Nov 11, 2009

Oh, My Darling (1991)

Written by Elizabeth

Sitting there reading, suddenly, I think of her. Glancing across the room, I notice her beautiful eyes staring back at me. Did she break her reverie the same moment I did? Or, did she bore a hole into my brain the last ten minutes to impress my mind to think of her just then? I smile. She winks. I wink back. She winks again. We play this game a lot. Closing both eyes, she stretches her lithe body, and yawns, giving the impression she is bored with me. At the last second she re-opens them to see if I’m still enchanted. Then, petulantly, she sticks her tongue out. I make a similar face. She gets up, comes over to me and sits contentedly in my lap. She’s so enticing! I caress her. I’m so privileged, she chose to spend her life with me.

Some may think she is ordinary, but to me, she’s beautiful. Yes, she is on the puny side, but, courageous, even tough. Her under-slung jaw gives an exotic pouty look, but can never hide her Mona Lisa smile. Some genetic quirk inherited from her mother, gives her a flat nose. No elegant proboscis, that! Yet, her sea-green eyes. Ah! They hypnotize! The quiver ‘neath my hand when I caress her, I know just where to touch to give her pleasure. What a gratifying responsive creature she is. I can’t keep my hands off her. Which may explain her temperamental behaviour. She’s so independent. She only permits me to touch her when she wants it. Doesn’t matter what I want. If she’s not in the mood, forget it! She’ll reach out and smack my hand. Some of my friends think she’s mean to me and I should put her in her place.

I can’t complain though, When I really need her, when I’m sick, she never leaves my side. A devoted nurse; I swear, her very presence is healing! Sometimes I stop breathing momentarily, apnea, they call it. She gives me a gentle nudge until I awaken, airless, gratefully gasping for breath. I hug her to me and thank her once again for being there to watch out for me. She doesn’t hog the bed or steal the covers from me. If I have a rough night, tossing and turning she’ll get up and go sleep somewhere else, so I can have the bed to myself.

She adores my singing voice and stops whatever she is doing to run to me. Especially if I whistle, her favorite song, “Oh, My Darling, Clementine”. Whenever I go out, she is content to stay at home and waits for me ‘til all hours without complaint. No matter what time it is, she’s right there at the door to warmly greet me. Now, That is devotion!

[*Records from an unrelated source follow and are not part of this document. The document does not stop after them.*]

(** X15.  [custom_opus_get_samples] cuts a region that runs past the end of
    the source at that end, and then visits the packets the size walk of
    [opus_io_size] visits: where that walk ends, it returns, with at most
    181440 samples for each packet and a multiple of 120 in all. *)
Theorem custom_opus_get_samples_follows_size_walk (fuel : nat)
    (uninit : Z -> list Z) (offset data_size : Z) (sf : STREAMFILE)
    (ty : opus_type_t) (sizes : list Z) :
  0 <= offset -> 0 <= data_size -> offset + data_size < 2 ^ 63 ->
  get_streamfile_size sf < 2 ^ 63 ->
  discovered_packets fuel sf ty offset
    (Z.min (offset + data_size) (get_streamfile_size sf)) 0 = Some sizes ->
  Z.of_nat (List.length sizes) < 2 ^ 40 ->
  exists n,
    custom_opus_get_samples fuel uninit offset data_size sf ty = Some n
    /\ 0 <= n <= 181440 * Z.of_nat (List.length sizes)
    /\ n mod 120 = 0.
Proof.
  intros Hoff Hsize Hend Hsource Hwalk Hcount.
  unfold custom_opus_get_samples. cbv zeta.
  rewrite (to_size_t_small offset) by lia.
  rewrite (to_off_t_small (offset + data_size)) by lia.
  rewrite (to_size_t_small (offset + data_size)) by lia.
  assert (Hclamp : (if offset + data_size >? get_streamfile_size sf
                    then to_off_t (get_streamfile_size sf)
                    else offset + data_size)
                   = Z.min (offset + data_size) (get_streamfile_size sf)).
  { unfold get_streamfile_size in *.
    destruct (Z.gtb_spec (offset + data_size) (Z.of_nat (List.length sf)));
      [rewrite to_off_t_small by lia|]; lia. }
  rewrite Hclamp.
  destruct (samples_walk_follows sf ty uninit _ fuel offset 0 0 sizes Hwalk)
    as (n & Hrun & Hn & Hn120); try lia; [reflexivity|].
  exists n. split; [exact Hrun|]. split; [lia | exact Hn120].
Qed.

Lemma custom_opus_get_samples_follows_size_walk_witness :
  let sf := [0; 0; 0; 2; 0; 0; 0; 0; 0x0B; 0x05] in
  discovered_packets 4 sf OPUS_SWITCH 0 (Z.min (0 + 64) (get_streamfile_size sf)) 0
  = Some [2]
  /\ switch_opus_get_samples 4 (fun _ => [0; 0; 0; 0]) 0 64 sf = Some 4800.
Proof.
  intros sf.
  assert (Hwalk : discovered_packets 4 sf OPUS_SWITCH 0
                    (Z.min (0 + 64) (get_streamfile_size sf)) 0 = Some [2])
    by (vm_compute; reflexivity).
  split; [exact Hwalk|].
  assert (Hoff : 0 <= 0) by lia.
  assert (Hsize : 0 <= 64) by lia.
  assert (Hend : 0 + 64 < 2 ^ 63) by lia.
  assert (Hsource : get_streamfile_size sf < 2 ^ 63)
    by (vm_compute; reflexivity).
  assert (Hcount : Z.of_nat (List.length [2]) < 2 ^ 40)
    by (vm_compute; reflexivity).
  destruct (custom_opus_get_samples_follows_size_walk 4 (fun _ => [0; 0; 0; 0])
              0 64 sf OPUS_SWITCH [2] Hoff Hsize Hend Hsource Hwalk Hcount)
    as (n & Hrun & _).
  unfold switch_opus_get_samples. rewrite Hrun.
  vm_compute in Hrun. injection Hrun as <-. reflexivity.
Defined.

(** The walk of [custom_opus_get_samples] at a packet that moves it on by 0
    bytes. *)
Lemma samples_walk_stuck sf ty uninit offset end_offset :
  0 <= offset < 2 ^ 63 -> offset < end_offset ->
  (forall packet,
     to_size_t (snd (packet_framing ty sf offset packet)
                + fst (packet_framing ty sf offset packet)) = 0) ->
  forall fuel num_samples packet,
    samples_walk fuel sf ty uninit offset end_offset num_samples packet = None.
Proof.
  intros Hoff Hlt Hstuck fuel.
  induction fuel as [|fuel IH]; intros num packet; cbn [samples_walk];
    replace (offset <? end_offset) with true
      by (symmetry; apply Z.ltb_lt; lia);
    [reflexivity|].
  specialize (Hstuck packet).
  destruct (packet_framing ty sf offset packet) as [data_size skip_size].
  cbn [fst snd] in Hstuck. rewrite Hstuck, Z.add_0_r.
  rewrite (to_size_t_small offset) by lia.
  rewrite (to_off_t_small offset) by lia.
  apply IH.
Qed.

However, she sometimes does insist on going with me. At first, it was a little awkward, but now I’ve grown used to it. As I’m ready to go out the door, she sneaks up behind me and jumps on my shoulder. She maintains her balance while I lock up, proceed down the stairs and out the door, through the parking lot, to get into my car. Other times I just have to head her off before she makes the leap. She understands when I tell her. “Not this time, My Darling. Then, she’ll growl and grumble at me, but, she won’t really be angry.

This beguiling female is my Calico Cat, Kelly.

2 comments:

Author said...

A beautiful remembrance post. I'm sure I recall reading this before ~ I think you e-mailed it to me once but it's worth another read.
Once a cat has a place in your heart ~ they stay there for ever and are never far from your thoughts. I know Kelly died recently ~ but she will remain with you until you too pass. It is so with my beloved Henry (1985 ~2004); the grief may not be as raw now but there is never a week that goes by when I don't miss him and long for him. I still talk to him just as I used to when he was around. He is a part of me, now and always ~ just as Kelly is you.

Blessings, from Jan xx

Elizabeth Munroz said...

Thank you, Jan. I needed that reminder. She pops into my head without my even planning it. And my heart aches for her.